Counselling Barriers and How to Overcome Them

Counselling Barriers and How to Overcome Them

As a counsellor, it won’t be unusual to encounter disruptions and barriers to counselling clients. Part of the job is navigating through these obstacles with clients. These can come from the clients themselves or from external sources, such as family members or environmental factors. Being aware of the situations where these instances can occur will mean you are prepared to deal with them.

Psychological barriers

As they cannot be seen, psychological obstacles can be difficult to recognise. Admitting there is a problem when there are no physical symptoms can go against preconditioned beliefs on what a health problem is. An individual’s cultural values can also be an obstacle to engage with counselling, being viewed as a loss of face or source of shame in some cultures. The client must understand there is nothing wrong with getting help from a professional and mental health issues are not signs of weakness. They have often been stigmatised, ignored, or prioritised lower in the face of physical daily needs and routines that appear to have more urgency.

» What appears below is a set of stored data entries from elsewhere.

(* ===== verification/QpackField.v ===== *)
(** * QPACK field lines and sections:
    [src/http3/qpack_field.c], [qpack_field_section.c], [qpack_field_section_codec.c]

    The seven representations of a field line in both directions, the resolution of
    a line against the static table, the dynamic table and the section's prefix, and
    whole sections.  A resolved name or value is a view: into the section, a table, or
    the caller's scratch buffer, where Huffman-coded strings are decoded one after
    another; what a view reads is read when the section is finished. *)

From S2P Require Export QpackStreams.
#[local] Open Scope Z_scope.

(** ** Field lines *)

Inductive wt_qpack_field_kind :=
  | WT_QPACK_FIELD_INDEXED_STATIC
  | WT_QPACK_FIELD_INDEXED_DYNAMIC
  | WT_QPACK_FIELD_LITERAL_NAME_REF_STATIC
  | WT_QPACK_FIELD_LITERAL_NAME_REF_DYNAMIC
  | WT_QPACK_FIELD_LITERAL_LITERAL_NAME
  | WT_QPACK_FIELD_POST_BASE_INDEX
  | WT_QPACK_FIELD_POST_BASE_NAME_REF.

#[export] Instance wt_qpack_field_kind_eq_dec : EqDecision wt_qpack_field_kind.
Proof. solve_decision. Defined.

Record wt_qpack_field_line := mk_line {
  ln_kind : wt_qpack_field_kind;
  ln_never_indexed : bool;
  ln_index : Z;
  ln_name_huffman : bool;
  ln_name : list Z;
  ln_value : list Z;
  ln_value_huffman : bool;
  ln_bytes_consumed : Z }.

Definition field_line_body : parser wt_qpack_field_line :=
  with_peek None (fun first =>
    if flag first 0x80 then
      index <- wt_qpack_integer_decode 6;;
      pret (mk_line (if flag first 0x40 then WT_QPACK_FIELD_INDEXED_STATIC else WT_QPACK_FIELD_INDEXED_DYNAMIC)
                    false index false [] [] false 0)
    else if flag first 0x40 then
      index <- wt_qpack_integer_decode 4;;
      value <- wt_qpack_string_decode;;
      pret (mk_line (if flag first 0x10 then WT_QPACK_FIELD_LITERAL_NAME_REF_STATIC
                     else WT_QPACK_FIELD_LITERAL_NAME_REF_DYNAMIC)
                    (flag first 0x20) index false [] value.1 value.2 0)
    else if flag first 0x20 then
      name_length <- wt_qpack_integer_decode 3;;
      match wt_checked_narrow_u64_to_size name_length with
      | Fail _ _ => pfail WT_ERR_PROTOCOL None
      | Ok name_length =>
          name <- bytes_or_truncated name_length None;;
          value <- wt_qpack_string_decode;;
          pret (mk_line WT_QPACK_FIELD_LITERAL_LITERAL_NAME (flag first 0x10) 0 (flag first 0x08) name value.1 value.2 0)
      end
    else if flag first 0x10 then
      index <- wt_qpack_integer_decode 4;;
      pret (mk_line WT_QPACK_FIELD_POST_BASE_INDEX false index false [] [] false 0)
    else
      index <- wt_qpack_integer_decode 3;;
      value <- wt_qpack_string_decode;;
      pret (mk_line WT_QPACK_FIELD_POST_BASE_NAME_REF (flag first 0x08) index false [] value.1 value.2 0)).

Definition set_consumed (l : wt_qpack_field_line) (n : Z) : wt_qpack_field_line :=
  mk_line (ln_kind l) (ln_never_indexed l) (ln_index l) (ln_name_huffman l) (ln_name l) (ln_value l)
          (ln_value_huffman l) n.

Definition wt_qpack_field_line_decode : parser wt_qpack_field_line := fun c =>
  match field_line_body c with
  | (Ok l, c') => (Ok (set_consumed l (u64 (wt_cursor_remaining c - wt_cursor_remaining c'))), c')
  | r => r
  end.

(** The literal name, coded into the scratch when the line asks for it. *)
Definition literal_name (l : wt_qpack_field_line) (scratch_capacity : Z) : option (list Z) :=
  if ln_name_huffman l then
    match wt_qpack_huffman_encoded_size (ln_name l) with
    | Fail _ _ => None
    | Ok needed =>
        if scratch_capacity <? needed then None
        else match wt_qpack_huffman_encode (ln_name l) scratch_capacity with Ok coded => Some coded | Fail _ _ => None end
    end
  else Some (ln_name l).

Definition line_flags (l : wt_qpack_field_line) : Z :=
  match ln_kind l with
  | WT_QPACK_FIELD_INDEXED_STATIC => 0xc0
  | WT_QPACK_FIELD_INDEXED_DYNAMIC => 0x80
  | WT_QPACK_FIELD_LITERAL_NAME_REF_STATIC => Z.lor (Z.lor 0x40 0x10) (if ln_never_indexed l then 0x20 else 0)
  | WT_QPACK_FIELD_LITERAL_NAME_REF_DYNAMIC => Z.lor 0x40 (if ln_never_indexed l then 0x20 else 0)
  | WT_QPACK_FIELD_LITERAL_LITERAL_NAME =>
      Z.lor (Z.lor 0x20 (if ln_never_indexed l then 0x10 else 0)) (if ln_name_huffman l then 0x08 else 0)
  | WT_QPACK_FIELD_POST_BASE_INDEX => 0x10
  | WT_QPACK_FIELD_POST_BASE_NAME_REF => if ln_never_indexed l then 0x08 else 0x00
  end.

Definition wt_qpack_field_line_encode_coded (l : wt_qpack_field_line) (scratch_capacity : Z) (w : wt_writer) :
    wt_status * wt_writer :=
  let value := wt_qpack_string_encode_coded (ln_value l) (ln_value_huffman l) scratch_capacity in
  match ln_kind l with
  | WT_QPACK_FIELD_INDEXED_STATIC | WT_QPACK_FIELD_INDEXED_DYNAMIC =>
      wt_qpack_integer_encode 6 (line_flags l) (ln_index l) w
  | WT_QPACK_FIELD_LITERAL_NAME_REF_STATIC | WT_QPACK_FIELD_LITERAL_NAME_REF_DYNAMIC =>
      or_limit (wt_qpack_integer_encode 4 (line_flags l) (ln_index l)) value w
  | WT_QPACK_FIELD_LITERAL_LITERAL_NAME =>
      match literal_name l scratch_capacity with
      | None => (WT_ERR_LIMIT, w)
      | Some wire =>
          or_limit (or_limit (wt_qpack_integer_encode 3 (line_flags l) (zlen wire))
                             (fun w => writer_status (writer_bytes_if wire w))) value w
      end
  | WT_QPACK_FIELD_POST_BASE_INDEX => wt_qpack_integer_encode 4 (line_flags l) (ln_index l) w
  | WT_QPACK_FIELD_POST_BASE_NAME_REF =>
      or_limit (wt_qpack_integer_encode 3 (line_flags l) (ln_index l)) value w
  end.

Definition wt_qpack_field_line_encode (l : wt_qpack_field_line) (w : wt_writer) : wt_status * wt_writer :=
  if ln_name_huffman l || ln_value_huffman l then (WT_ERR_STATE, w) else wt_qpack_field_line_encode_coded l 0 w.

Definition wt_qpack_field_line_static_name (l : wt_qpack_field_line) : outcome (list Z) :=
  match ln_kind l with
  | WT_QPACK_FIELD_LITERAL_LITERAL_NAME => Ok (ln_name l)
  | WT_QPACK_FIELD_INDEXED_STATIC | WT_QPACK_FIELD_LITERAL_NAME_REF_STATIC =>
      match wt_qpack_static_entry (ln_index l) with Ok e => Ok e.1 | Fail _ _ => Fail WT_ERR_PROTOCOL None end
  | _ => Fail WT_ERR_STATE None
  end.

(** ** Resolving a line *)

(** A pointer and a length of a resolved field. *)
Inductive field_view :=
  | Inline (bytes : list Z)            (** into the section or the static table *)
  | FromTable (a : bytes_arg)          (** into the dynamic table's arena *)
  | FromScratch (offset length : Z).   (** into the caller's scratch buffer *)

(** The caller's buffer and the section's cursor into it. *)
Record scratch_buffer := mk_scratch { sb_bytes : list Z; sb_used : Z }.

Definition view_read (t : wt_qpack_dynamic_table) (s : scratch_buffer) (v : field_view) : list Z :=
  match v with
  | Inline bytes => bytes
  | FromTable a => arg_read t a
  | FromScratch offset length => zslice offset length (sb_bytes s)
  end.

(** A string of the line, decoded into the scratch at its cursor when it is Huffman-coded.
    What a failed decode leaves beyond the cursor is not modelled. *)
Definition materialise (bytes : list Z) (huffman : bool) (s : scratch_buffer) : outcome field_view * scratch_buffer :=
  if negb huffman then (Ok (Inline bytes), s)
  else if zlen (sb_bytes s) <? sb_used s then (Fail WT_ERR_LIMIT None, s)
  else
    match wt_qpack_huffman_decode bytes (u64 (zlen (sb_bytes s) - sb_used s)) with
    | Some (Ok decoded) =>
        (Ok (FromScratch (sb_used s) (zlen decoded)),
         mk_scratch (write_at (sb_bytes s) (sb_used s) decoded) (u64 (sb_used s + zlen decoded)))
    | Some (Fail e c) => (Fail e c, s)
    | None => (Fail WT_ERR_STATE None, s)
    end.

Definition decompression_failed {A} : outcome A := Fail WT_ERR_PROTOCOL (Some WT_QPACK_ERROR_DECOMPRESSION_FAILED).

(** [table == NULL] is [None]. *)
Definition dynamic_lookup (t : option wt_qpack_dynamic_table) (absolute : Z) : outcome (bytes_arg * bytes_arg) :=
  match t with
  | None => decompression_failed
  | Some t => match wt_qpack_dynamic_entry t absolute with Ok e => Ok e | Fail _ _ => decompression_failed end
  end.

(** The absolute index of a reference to the dynamic table. *)
Definition dynamic_index (p : wt_qpack_header_prefix) (post_base : bool) (index : Z) : option Z :=
  if post_base then
    if u64 (U64_MAX - hp_base p) <? index then None
    else
      let absolute := u64 (hp_base p + index) in
      if hp_required_insert_count p <=? absolute then None else Some absolute
  else
    if hp_base p <=? index then None
    else
      let absolute := u64 (u64 (hp_base p - index) - 1) in
      if hp_required_insert_count p <=? absolute then None else Some absolute.

Definition dynamic_field (p : wt_qpack_header_prefix) (t : option wt_qpack_dynamic_table) (post_base : bool)
    (index : Z) (value : option field_view) : outcome (field_view * field_view) :=
  match dynamic_index p post_base index with
  | None => decompression_failed
  | Some absolute =>
      match dynamic_lookup t absolute with
      | Fail s e => Fail s e
      | Ok (entry_name, entry_value) => Ok (FromTable entry_name, default (FromTable entry_value) value)
      end
  end.

(** The code a failed string reports: a full scratch is the caller's bound, not the peer's error. *)
Definition string_failure {A} (s : wt_status) : outcome A :=
  Fail s (if bool_decide (s = WT_ERR_LIMIT) then None else Some WT_QPACK_ERROR_DECOMPRESSION_FAILED).

Definition is_indexed (k : wt_qpack_field_kind) : bool :=
  bool_decide (k = WT_QPACK_FIELD_INDEXED_STATIC) || bool_decide (k = WT_QPACK_FIELD_INDEXED_DYNAMIC).

(** The switch of [wt_qpack_field_section_next], with the inline value decoded. *)
Definition resolve_line (p : wt_qpack_header_prefix) (t : option wt_qpack_dynamic_table) (l : wt_qpack_field_line)
    (value : field_view) (s : scratch_buffer) : outcome (field_view * field_view) * scratch_buffer :=
  match ln_kind l with
  | WT_QPACK_FIELD_INDEXED_STATIC =>
      (match wt_qpack_static_entry (ln_index l) with
       | Ok e => Ok (Inline e.1, Inline e.2)
       | Fail _ _ => decompression_failed
       end, s)
  | WT_QPACK_FIELD_LITERAL_NAME_REF_STATIC =>
      (match wt_qpack_static_entry (ln_index l) with
       | Ok e => Ok (Inline e.1, value)
       | Fail _ _ => decompression_failed
       end, s)
  | WT_QPACK_FIELD_INDEXED_DYNAMIC => (dynamic_field p t false (ln_index l) None, s)
  | WT_QPACK_FIELD_LITERAL_NAME_REF_DYNAMIC => (dynamic_field p t false (ln_index l) (Some value), s)
  | WT_QPACK_FIELD_POST_BASE_INDEX => (dynamic_field p t true (ln_index l) None, s)
  | WT_QPACK_FIELD_POST_BASE_NAME_REF => (dynamic_field p t true (ln_index l) (Some value), s)
  | WT_QPACK_FIELD_LITERAL_LITERAL_NAME =>
      match materialise (ln_name l) (ln_name_huffman l) s with
      | (Ok name, s') => (Ok (name, value), s')
      | (Fail e _, s') => (string_failure e, s')
      end
  end.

Other factors that may need to be overcome include fear of the unknown, fear of emotion, taking ownership of the problem or unwillingness to participate in a process going beyond taking medication. An individual may also believe this is part of who they are or has had a bad previous experience with counselling and as a result, does not place value on it and in their own ability to heal.

Physical barriers

These include:

  • Disabilities
  • Living in remote areas
  • Reliable transport
  • An uncomfortable environment, e.g., noisy, too cold, too dark, claustrophobic

There are alternative counselling options to take so these barriers can be overcome. It could be made possible to provide counselling services via telephone or through a specialist rural program for those in remote areas. If someone has a hearing or speech difficulty, additional equipment can be used to enable participation. In situations of severe disability, art, music, or animal-based therapy can be provided to get positive results. Everyone must be given the same rights to receive counselling services and overcoming physical barriers must not be unachievable, with multi-sensory ways available to build a connection and promote wellbeing.

Economic barriers

Costs may prevent individuals from seeking counselling, they may not have the finances or are unable to justify the money when there is no obvious return. You can discuss the costs of an individual’s issues as they stand and advise them that they can get assistance through their GP and Medicare funding (Better Access to Mental Health Scheme), if they are found eligible. More emphasis has been put on mental health by the Australian Government and mental health services are becoming more accessible for those on low incomes.

Notice that many of these barriers exist because of an initial attitude to counselling. You will need to help people change their mindsets, so they learn how this is an investment in their wellbeing and potential for future success.